Saved data entries
_ _ _ _
(** The tail of the key is cleared, whatever was there. *)
Lemma clear_tail k new len :
  zlen k = HMAC_MAX_MD_CBLOCK -> Forall is_byte k -> zlen new = len -> Forall is_byte new -> 0 <= len <= B ->
  exists k1, zwrite k 0 new = Some k1 /\ zlen k1 = HMAC_MAX_MD_CBLOCK /\ Forall is_byte k1 /\
    exists k2, (if negb (len =? HMAC_MAX_MD_CBLOCK) then zwrite k1 len (zrep (HMAC_MAX_MD_CBLOCK - len) 0) else Some k1) = Some k2 /\
      zlen k2 = HMAC_MAX_MD_CBLOCK /\ Forall is_byte k2 /\ ztake B k2 = new ++ zrep (B - len) 0.
Proof using HL.
  intros Hl Hb Hn Hnb Hlen. pose proof block_sizes as HB.
  destruct (zwrite_fits k 0 new) as [k1 E1]; [lia..|]. exists k1. pose proof (zlen_zwrite _ _ _ _ E1) as L1.
  pose proof (zwrite_bytes _ _ _ _ E1 Hb Hnb) as B1. pose proof (zwrite_take _ _ _ _ E1) as T1. rewrite Z.add_0_l, ztake_0, Hn in T1. cbn [app] in T1.
  split; [done|]. split; [lia|]. split; [done|]. destruct (Z.eqb_spec len HMAC_MAX_MD_CBLOCK) as [E|E]; cbn [negb].
  - exists k1. split; [done|]. split; [lia|]. split; [done|]. replace (B - len) with 0 by lia. rewrite app_nil_r.
    replace B with len by lia. done.
  - assert (Hz : zlen (zrep (HMAC_MAX_MD_CBLOCK - len) 0) = HMAC_MAX_MD_CBLOCK - len) by (apply zlen_rep; lia).
    destruct (zwrite_fits k1 len (zrep (HMAC_MAX_MD_CBLOCK - len) 0)) as [k2 E2]; [lia..|]. exists k2.
    pose proof (zlen_zwrite _ _ _ _ E2) as L2. pose proof (zwrite_take _ _ _ _ E2) as T2. rewrite Hz in T2.
    replace (len + (HMAC_MAX_MD_CBLOCK - len)) with HMAC_MAX_MD_CBLOCK in T2 by lia. rewrite T1, ztake_all in T2 by lia.
    split; [done|]. split; [lia|]. split; [eapply zwrite_bytes; [exact E2|done|by apply is_byte_zrep]|].
    rewrite T2. replace (HMAC_MAX_MD_CBLOCK - len) with ((B - len) + (HMAC_MAX_MD_CBLOCK - B)) by lia.
    rewrite zrep_add, app_assoc by lia. apply ztake_app_exact. rewrite zlen_app, zlen_rep by lia. lia.
Qed.

(** The key of [len] octets is stored and the tail cleared. *)
Lemma wp_store_key key new len c (Q : unit -> HMAC_CTX D -> Prop) E :
  hmac_sane c -> zlen new = len -> Forall is_byte new -> 0 <= len <= B -> new ++ zrep (B - len) 0 = rfc_key hash B key ->
  (forall c', hmac_sane c' -> hm_md c' = hm_md c -> ztake B (hm_key c') = rfc_key hash B key -> Q tt c') ->
  wp (c ← gets id; new ← valid (zwrite (hm_key c) 0 new); modify (fun c => c <| hm_key := new |> <| hm_key_length := len |>)) c
    (fun _ c => wp (c ← gets id;
      if negb (hm_key_length c =? HMAC_MAX_MD_CBLOCK) then
        new ← valid (zwrite (hm_key c) (hm_key_length c) (zrep (HMAC_MAX_MD_CBLOCK - hm_key_length c) 0));
        modify (fun c => c <| hm_key := new |>)
      else mret tt) c Q E) E.
Proof using HL.
  intros (Hs & Hi & Ho & Hl & Hb) Hn Hnb Hlen Er HQ. apply wp_bind, wp_gets. cbn [id].
  destruct (clear_tail (hm_key c) new len Hl Hb Hn Hnb Hlen) as (k1 & E1 & L1 & B1 & k2 & E2 & L2 & B2 & T2). vbind E1. apply wp_modify.
  apply wp_bind, wp_gets. cbn [id set_field hm_key hm_key_length].
  assert (Hq : forall c2, hm_md_ctx c2 = hm_md_ctx c -> hm_i_ctx c2 = hm_i_ctx c -> hm_o_ctx c2 = hm_o_ctx c -> hm_md c2 = hm_md c -> hm_key c2 = k2 -> Q tt c2).
  { intros c2 F1 F2 F3 F4 F5. apply HQ; [|congruence|by rewrite F5, T2]. unfold hmac_sane. rewrite F1, F2, F3, F5.
    split; [done|]. split; [done|]. split; [done|]. by split. }
  destruct (negb (len =? HMAC_MAX_MD_CBLOCK)); [vbind E2; by apply wp_modify, Hq|]. injection E2 as <-. apply wp_ret. by apply Hq.
Qed.

Lemma wp_set_key p key c (Q : unit -> HMAC_CTX D -> Prop) (E : HMAC_CTX D -> Prop) :
  octets_at p (zlen key) = Some key -> hmac_sane c -> Forall is_byte key -> zlen key < 2 ^ 31 ->
  (forall c', hmac_sane c' -> hm_md c' = hm_md c -> ztake B (hm_key c') = rfc_key hash B key -> Q tt c') ->
  (no_memory -> forall c', E c') ->
  wp (set_key malloc_ok md p (zlen key)) c Q E.
Proof using HL.
  intros Hp Hsane Hk Hkl HQ HE. pose proof block_sizes as HB. unfold HMAC_MAX_MD_CBLOCK in HB. pose proof (zlen_nonneg key). unfold set_key, EVP_MD_block_size.
  apply wp_bind, wp_check; [intros _|unfold HMAC_MAX_MD_CBLOCK; rewrite u64_small by lia; intros Hbad%negb_false_iff%Z.ltb_lt; lia].
  apply wp_bind. destruct (Z.ltb_spec B (zlen key)) as [Hlong|Hshort].
  - assert (Er : hash key ++ zrep (B - zlen (hash key)) 0 = rfc_key hash B key) by (unfold rfc_key; by rewrite (proj2 (Z.ltb_lt _ _) Hlong)).
    pose proof Hsane as (Hs & Hrest). apply wp_bind, wp_on_part, (wp_DigestInit malloc_ok md hash); [exact Hs| |intros Hm x; by apply HE]. intros x1 Hx1.
    vbind Hp. apply wp_bind, wp_on_part. eapply (wp_DigestUpdate md hash); [exact Hx1|done|].
    intros x2 Hx2. apply wp_bind, wp_on_part. eapply (wp_DigestFinal md hash); [exact Hx2|]. intros x3 Hx3. cbn [app].
    apply (wp_store_key key); [by split|done|apply digest_bytes|rewrite digest_size; pose proof (digest_sizes (hash := hash)); lia|done|exact HQ].
  - assert (Er : key ++ zrep (B - zlen key) 0 = rfc_key hash B key) by (unfold rfc_key; by rewrite (proj2 (Z.ltb_ge _ _) Hshort)).
    apply wp_bind, wp_check; [intros _|unfold HMAC_MAX_MD_CBLOCK; rewrite u64_small by lia; intros [?%Z.ltb_lt|?%Z.ltb_lt]%negb_false_iff%orb_true_iff; lia].
    vbind Hp. apply (wp_store_key key); [done|done|done|lia|done|exact HQ].
Qed.
(** The octets asked for. *)
Lemma rfc_expand_ok prk info L : 0 <= L -> zlen (rfc_expand hmac hl prk info L) = L /\ Forall is_byte (rfc_expand hmac hl prk info L).
Proof using HL.
  intros HL0. unfold rfc_expand. destruct (rfc_blocks_ok prk info (Z.to_nat ((L + hl - 1) / hl)) 1 []) as [Hl Hb].
  pose proof hl_pos. split; [|by apply Forall_ztake]. apply zlen_ztake. rewrite Hl.
  assert (0 <= (L + hl - 1) / hl) by (apply Z.div_pos; lia). rewrite Z2Nat.id by done. split; [done|].
  pose proof (Z.mod_pos_bound (L + hl - 1) hl ltac:(lia)). pose proof (Z.div_mod (L + hl - 1) hl ltac:(lia)). nia.
Qed.

Lemma okm_0 prk info ctr prev : okm prk info ctr prev 0 = [].
Proof using. apply ztake_0. Qed.

Lemma wp_expand_loop prk info b : Forall is_byte info -> forall fuel ctr remaining prev buf w st
    (Q : unit -> hkdf_locals D -> Prop) (E : hkdf_locals D -> Prop),
  0 <= ctr <= 255 -> 256 - ctr <= Z.of_nat fuel -> 0 <= remaining -> (0 < remaining -> hmac_at md hash prk prev (hk_hmac st)) ->
  fixed_at (hk_cbb st) b buf w -> w + remaining = zlen buf ->
  (forall st', fixed_at (hk_cbb st') b (ztake w buf ++ okm prk info ctr prev remaining) (zlen buf) -> remaining <= (255 - ctr) * hl -> Q tt st') ->
  (forall st' buf' w', fixed_at (hk_cbb st') b buf' w' -> zlen buf' = zlen buf -> (255 - ctr) * hl < remaining \/ no_memory malloc_ok md -> E st') ->
  wp (expand_loop malloc_ok fuel hl info ctr remaining) st Q E.
Proof using HL.
  intros Hinfo. induction fuel as [|fuel IH]; intros ctr remaining prev buf w st Q E Hctr Hfuel Hrem Hat Hfix Hw HQ HE; [lia|].
  pose proof hl_pos as Hhl. pose proof Hfix as (_ & _ & Hw0 & _). cbn [expand_loop]. destruct (Z.ltb_spec 0 remaining) as [Hpos|Hzero]; cbn [negb].
  2: { assert (remaining = 0) as -> by lia. apply wp_ret, HQ; [|nia]. rewrite okm_0, app_nil_r, ztake_all by lia. by replace (zlen buf) with w by lia. }
  specialize (Hat Hpos). apply wp_bind, wp_check; [intros Hno|intros Hbad%negb_false_iff%Z.eqb_eq].
  2: { eapply HE; [exact Hfix|done|left]. unfold u8 in Hbad. assert (ctr = 255) as -> by (Z.to_euclidean_division_equations; lia). lia. }
  assert (Hctr1 : ctr < 255 /\ u8 (ctr + 1) = ctr + 1).
  { unfold u8 in *. apply negb_true_iff, Z.eqb_neq in Hno. split; [|apply Z.mod_small]; Z.to_euclidean_division_equations; lia. }
  destruct Hctr1 as [Hctr1 ->]. set (t := hmac prk (prev ++ info ++ [ctr + 1])) in *.
  destruct (hmac_ok prk (prev ++ info ++ [ctr + 1])) as [Ht Htb]. fold t in Ht, Htb. rewrite (okm_step prk info ctr prev remaining Hpos) in HQ. fold t in HQ.
  apply wp_bind, wp_on_hmac. eapply (wp_HMAC_Update md hash); [exact Hat|done|]. intros c1 Hc1.
  apply wp_bind, wp_on_hmac. eapply (wp_HMAC_Update md hash); [exact Hc1|apply Forall_singleton; unfold is_byte; lia|]. intros c2 Hc2. rewrite <- app_assoc in Hc2.
  apply wp_bind, wp_on_hmac. eapply (wp_HMAC_Final malloc_ok md hash); [exact Hc2| |intros Hm c; eapply HE; [exact Hfix|done|by right]]. intros c3 Hc3. fold t.
  replace (if hl <? remaining then hl else remaining) with (Z.min hl remaining) by (destruct (Z.ltb_spec hl remaining); lia).
  set (n := Z.min hl remaining) in *. apply wp_bind. eapply wp_valid; [apply octets_at_le; lia|].
  assert (Hn : zlen (ztake n t) = n) by (apply zlen_ztake; lia).
  apply wp_bind, wp_on_cbb. eapply wp_add_bytes_fixed; [exact Hfix|lia|]. intros h Hh. rewrite Hn in Hh.
  set (buf1 := ztake w buf ++ ztake n t ++ zdrop (w + n) buf) in *.
  assert (Hb1 : zlen buf1 = zlen buf) by (unfold buf1; rewrite !zlen_app, Hn, zlen_ztake, zlen_zdrop by lia; lia).
  assert (Ht1 : ztake (w + n) buf1 = ztake w buf ++ ztake n t).
  { unfold buf1. rewrite app_assoc. apply ztake_app_exact. rewrite zlen_app, Hn, zlen_ztake by lia. lia. }
  replace (Z.max 0 (remaining - hl)) with (remaining - n) in HQ by lia.
  assert (Hrec : forall c, (0 < remaining - n -> hmac_at md hash prk t c) ->
    wp (expand_loop malloc_ok fuel hl info (ctr + 1) (remaining - n)) (mkHkdf h c) Q E).
  { intros c Hc. apply (IH (ctr + 1) (remaining - n) t buf1 (w + n) (mkHkdf h c)); [lia|lia|lia|exact Hc|exact Hh|lia| |].
    - intros st' Hst' Hle. rewrite Ht1, <- app_assoc, Hb1 in Hst'. apply HQ; [done|nia].
    - intros st' buf' w' Hst' Hl' Hor. eapply HE; [exact Hst'|lia|]. destruct Hor; [left; nia|by right]. }
  apply wp_bind. destruct (Z.ltb_spec 0 (remaining - n)).
  - apply wp_bind, wp_on_hmac. eapply (wp_HMAC_Init_again malloc_ok md hash); [exact Hc3| |intros Hm c; eapply HE; [exact Hh|done|by right]]. intros c4 Hc4.
    apply wp_bind. eapply wp_valid; [apply octets_at_all; lia|]. apply wp_on_hmac. eapply (wp_HMAC_Update md hash); [exact Hc4|done|]. intros c5 Hc5.
    by apply Hrec.
  - apply wp_ret, Hrec. lia.
Qed.
(* ===== verification/Tls13KeySchedule.v ===== *)
(** * The TLS 1.3 key schedule

    lib/libssl/tls13_key_schedule.c: secrets, HKDF-Expand-Label over the builder of
    bs_cbb.c and HKDF, the derivations of RFC 8446, section 7.1, with the flags that
    order them, the traffic key update and the exporter.  The state of a derivation
    is the [struct tls13_secrets], in the code's own layout. *)

From Stdlib Require Import (notations) Ascii String.
From S2P Require Import Prelude Cbs Cbb Builder Sha256 EvpDigest Hmac Hkdf.
Open Scope Z_scope.

(** ** Secrets *)

Record tls13_secret : Type := mkSecret { ts_data : option (list Z); ts_len : Z }.

(** Octets of string literals. *)
Definition str (s : String.string) : list Z := map (fun c => Z.of_N (Ascii.N_of_ascii c)) (String.list_ascii_of_string s).
Arguments str s%_string.

Section secrets.
Context (malloc_ok : Z -> bool).

Definition tls13_secret_init (len : Z) : M tls13_secret unit :=
  secret ← gets id;
  check (bool_decide (ts_data secret = None));;
  check (malloc_ok len);;
  modify (fun _ => mkSecret (Some (zrep len 0)) len).

Definition tls13_secret_cleanup : M tls13_secret unit := modify (fun _ => mkSecret None 0).
End secrets.

(** What a secret holds. *)
Definition octets_of (s : tls13_secret) : option (list Z) := octets_at (default [] (ts_data s)) (ts_len s).

Record tls13_secrets {D : Type} : Type := mkSecrets {
  ks_digest : option (EVP_MD D);
  ks_resumption : bool;
  ks_init_done : bool;
  ks_early_done : bool;
  ks_handshake_done : bool;
  ks_schedule_done : bool;
  ks_insecure : bool;
  zeros : tls13_secret;
  empty_hash : tls13_secret;
  extracted_early : tls13_secret;
  binder_key : tls13_secret;
  client_early_traffic : tls13_secret;
  early_exporter_master : tls13_secret;
  derived_early : tls13_secret;
  extracted_handshake : tls13_secret;
  client_handshake_traffic : tls13_secret;
  server_handshake_traffic : tls13_secret;
  derived_handshake : tls13_secret;
  extracted_master : tls13_secret;
  client_application_traffic : tls13_secret;
  server_application_traffic : tls13_secret;
  exporter_master : tls13_secret;
  resumption_master : tls13_secret;
}.
Arguments tls13_secrets D : clear implicits.
Arguments mkSecrets {D}.
#[global] Instance secrets_eta {D} : Eta (tls13_secrets D) := fun s =>
  mkSecrets (ks_digest s) (ks_resumption s) (ks_init_done s) (ks_early_done s) (ks_handshake_done s) (ks_schedule_done s) (ks_insecure s)
    (zeros s) (empty_hash s) (extracted_early s) (binder_key s) (client_early_traffic s) (early_exporter_master s) (derived_early s)
    (extracted_handshake s) (client_handshake_traffic s) (server_handshake_traffic s) (derived_handshake s) (extracted_master s)
    (client_application_traffic s) (server_application_traffic s) (exporter_master s) (resumption_master s).

(** Run [m] on a field. *)
Definition at_field {D A} (field : tls13_secrets D -> tls13_secret) `{!Setter field} (m : M tls13_secret A) : M (tls13_secrets D) A := fun st =>
  match m (field st) with
  | Ret a s => Ret a (st <| field := s |>)
  | Fail s => Fail (st <| field := s |>)
  | UB => UB
  end.

Section key_schedule.
Context {D : Type} (malloc_ok : Z -> bool).
(** What the stack holds where [HMAC] puts its context. *)
Context (stack : HMAC_CTX D).
Abbreviation secrets := (tls13_secrets D).

Definition tls13_plabel : list Z := str "tls13 ".

(** The [HkdfLabel] of [tls13_hkdf_expand_label_with_length]; the builder is object
    0, the child object 1. *)
Definition hkdf_label_body (out : tls13_secret) (label : list Z) (context : tls13_secret) : M heap (list Z * Z) :=
  CBB_init malloc_ok 0 256;;
  check (negb (bool_decide (ts_data out = None) || (ts_len out =? 0)));;
  CBB_add_u16 malloc_ok 0 (ts_len out);;
  CBB_add_u8_length_prefixed malloc_ok 0 1;;
  CBB_add_bytes malloc_ok 1 tls13_plabel;;
  CBB_add_bytes malloc_ok 1 label;;
  CBB_add_u8_length_prefixed malloc_ok 0 1;;
  data ← valid (octets_of context);
  CBB_add_bytes malloc_ok 1 data;;
  CBB_finish malloc_ok 0 (Some false) true.

(** [goto err], where the builder is cleaned up. *)
Definition hkdf_label (out : tls13_secret) (label : list Z) (context : tls13_secret) : outcome unit (list Z) :=
  match hkdf_label_body out label context (mkHeap ∅ ∅) with
  | Ret (buf, len) _ => match octets_at buf len with Some l => Ret l tt | None => UB end
  | Fail h => match CBB_cleanup 0 h with Ret _ _ => Fail tt | _ => UB end
  | UB => UB
  end.

(** [HKDF_expand] on the [len] octets at [data]. *)
Definition expand_into (digest : EVP_MD D) (prk info : list Z) : M tls13_secret unit := fun out =>
  match octets_at (default [] (ts_data out)) (ts_len out) with
  | None => UB
  | Some key =>
      let put k := mkSecret (Some (k ++ zdrop (ts_len out) (default [] (ts_data out)))) (ts_len out) in
      match HKDF_expand malloc_ok digest prk info key with
      | Ret _ k => Ret tt (put k)
      | Fail k => Fail (put k)
      | UB => UB
      end
  end.

(** A secret without data is the NULL key that [HMAC_Init_ex] refuses. *)
Definition tls13_hkdf_expand_label_with_length (digest : EVP_MD D) (secret : tls13_secret) (label : list Z) (context : tls13_secret) :
    M tls13_secret unit := fun out =>
  match hkdf_label out label context with
  | Ret l _ =>
      match ts_data secret with
      | None => Fail out
      | Some _ => (prk ← valid (octets_of secret); expand_into digest prk l) out
      end
  | Fail _ => Fail out
  | UB => UB
  end.

(** The label is a string: [strlen] gives its length. *)
Definition tls13_hkdf_expand_label := tls13_hkdf_expand_label_with_length.
Definition tls13_derive_secret := tls13_hkdf_expand_label.
Definition tls13_derive_secret_with_label_length := tls13_hkdf_expand_label_with_length.

(** ** The set of secrets *)

Definition zero_secret : tls13_secret := mkSecret None 0.
Definition zero_secrets : secrets :=
  mkSecrets None false false false false false false zero_secret zero_secret zero_secret zero_secret zero_secret zero_secret zero_secret
    zero_secret zero_secret zero_secret zero_secret zero_secret zero_secret zero_secret zero_secret zero_secret.

Definition sizeof_tls13_secrets : Z := 288.
Definition sizeof_EVP_MD_CTX : Z := 48.
Definition empty_MD_CTX : EVP_MD_CTX D := mkMdCtx None 0 None None.

Definition init_secrets (hash_length : Z) : M secrets unit :=
  let init := tls13_secret_init malloc_ok hash_length in
  at_field zeros init;;
  at_field empty_hash init;;
  at_field extracted_early init;;
  at_field binder_key init;;
  at_field client_early_traffic init;;
  at_field early_exporter_master init;;
  at_field derived_early init;;
  at_field extracted_handshake init;;
  at_field client_handshake_traffic init;;
  at_field server_handshake_traffic init;;
  at_field derived_handshake init;;
  at_field extracted_master init;;
  at_field client_application_traffic init;;
  at_field server_application_traffic init;;
  at_field exporter_master init;;
  at_field resumption_master init.

(** A digest in a new context. *)
Definition hash_once (digest : EVP_MD D) (data : list Z) : M (EVP_MD_CTX D) (list Z) :=
  check (malloc_ok sizeof_EVP_MD_CTX);;
  modify (fun _ => empty_MD_CTX);;
  EVP_DigestInit_ex malloc_ok digest;;
  EVP_DigestUpdate data;;
  EVP_DigestFinal_ex.

(** The [mdlen] octets written at [data]. *)
Definition put_digest (md : list Z) : M tls13_secret unit :=
  s ← gets id;
  data ← valid (ts_data s);
  data ← valid (zwrite data 0 md);
  modify (fun _ => mkSecret (Some data) (ts_len s)).

Definition create_body (digest : EVP_MD D) (resumption : bool) : M secrets unit :=
  let hash_length := EVP_MD_size (Some digest) in
  check (malloc_ok sizeof_tls13_secrets);;
  init_secrets hash_length;;
  '(md, _) ← on_local (hash_once digest []) empty_MD_CTX;
  at_field empty_hash (put_digest md);;
  st ← gets id;
  check (ts_len (empty_hash st) =? zlen md);;
  modify (fun st => st <| ks_digest := Some digest |> <| ks_resumption := resumption |> <| ks_init_done := true |>).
_ _ _ _
Only one stretch of the records above is wanted: the lines between the one holding "assert (Hrec : forall" and the one holding "- intros st' Hst'", inclusive, reproduced exactly.

  assert (Hrec : forall c, (0 < remaining - n -> hmac_at md hash prk t c) ->
    wp (expand_loop malloc_ok fuel hl info (ctr + 1) (remaining - n)) (mkHkdf h c) Q E).
  { intros c Hc. apply (IH (ctr + 1) (remaining - n) t buf1 (w + n) (mkHkdf h c)); [lia|lia|lia|exact Hc|exact Hh|lia| |].
    - intros st' Hst' Hle. rewrite Ht1, <- app_assoc, Hb1 in Hst'. apply HQ; [done|nia].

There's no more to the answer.